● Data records
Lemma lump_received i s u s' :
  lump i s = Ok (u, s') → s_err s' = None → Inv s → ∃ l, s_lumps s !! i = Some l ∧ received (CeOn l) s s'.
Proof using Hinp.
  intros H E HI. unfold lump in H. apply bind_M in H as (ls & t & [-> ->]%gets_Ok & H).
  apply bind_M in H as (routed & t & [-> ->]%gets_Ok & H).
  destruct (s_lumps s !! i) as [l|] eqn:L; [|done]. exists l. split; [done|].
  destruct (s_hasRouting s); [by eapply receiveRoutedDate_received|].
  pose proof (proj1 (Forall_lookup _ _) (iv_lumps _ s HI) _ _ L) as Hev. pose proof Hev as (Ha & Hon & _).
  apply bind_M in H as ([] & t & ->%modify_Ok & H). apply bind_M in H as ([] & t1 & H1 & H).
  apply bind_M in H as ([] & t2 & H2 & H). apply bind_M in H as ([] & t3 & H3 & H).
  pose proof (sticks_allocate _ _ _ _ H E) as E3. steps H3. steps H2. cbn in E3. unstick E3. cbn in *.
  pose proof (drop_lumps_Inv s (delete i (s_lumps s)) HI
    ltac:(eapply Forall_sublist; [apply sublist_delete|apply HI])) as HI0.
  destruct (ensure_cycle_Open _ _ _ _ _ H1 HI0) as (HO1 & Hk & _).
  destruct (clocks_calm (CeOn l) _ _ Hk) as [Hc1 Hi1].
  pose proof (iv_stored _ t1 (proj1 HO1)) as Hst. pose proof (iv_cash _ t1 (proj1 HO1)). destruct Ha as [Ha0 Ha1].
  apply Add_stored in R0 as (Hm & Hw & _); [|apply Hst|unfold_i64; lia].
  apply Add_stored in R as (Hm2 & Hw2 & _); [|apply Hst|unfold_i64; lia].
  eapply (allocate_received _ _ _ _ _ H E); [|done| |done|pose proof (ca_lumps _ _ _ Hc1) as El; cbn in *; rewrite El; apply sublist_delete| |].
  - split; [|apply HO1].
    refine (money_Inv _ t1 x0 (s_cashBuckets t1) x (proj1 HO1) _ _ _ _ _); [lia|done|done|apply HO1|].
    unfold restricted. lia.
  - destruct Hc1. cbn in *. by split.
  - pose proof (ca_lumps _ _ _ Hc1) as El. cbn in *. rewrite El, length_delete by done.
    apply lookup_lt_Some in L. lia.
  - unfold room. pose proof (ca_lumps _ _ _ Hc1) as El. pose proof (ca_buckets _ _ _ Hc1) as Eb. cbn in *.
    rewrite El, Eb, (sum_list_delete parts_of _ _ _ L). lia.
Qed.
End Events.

● The problem
The lines of the records that contain the string "destruct" should be located and copied.

● Solution
  destruct (s_lumps s !! i) as [l|] eqn:L; [|done]. exists l. split; [done|].
  destruct (s_hasRouting s); [by eapply receiveRoutedDate_received|].
  destruct (ensure_cycle_Open _ _ _ _ _ H1 HI0) as (HO1 & Hk & _).
  destruct (clocks_calm (CeOn l) _ _ Hk) as [Hc1 Hi1].
  pose proof (iv_stored _ t1 (proj1 HO1)) as Hst. pose proof (iv_cash _ t1 (proj1 HO1)). destruct Ha as [Ha0 Ha1].
  - destruct Hc1. cbn in *. by split.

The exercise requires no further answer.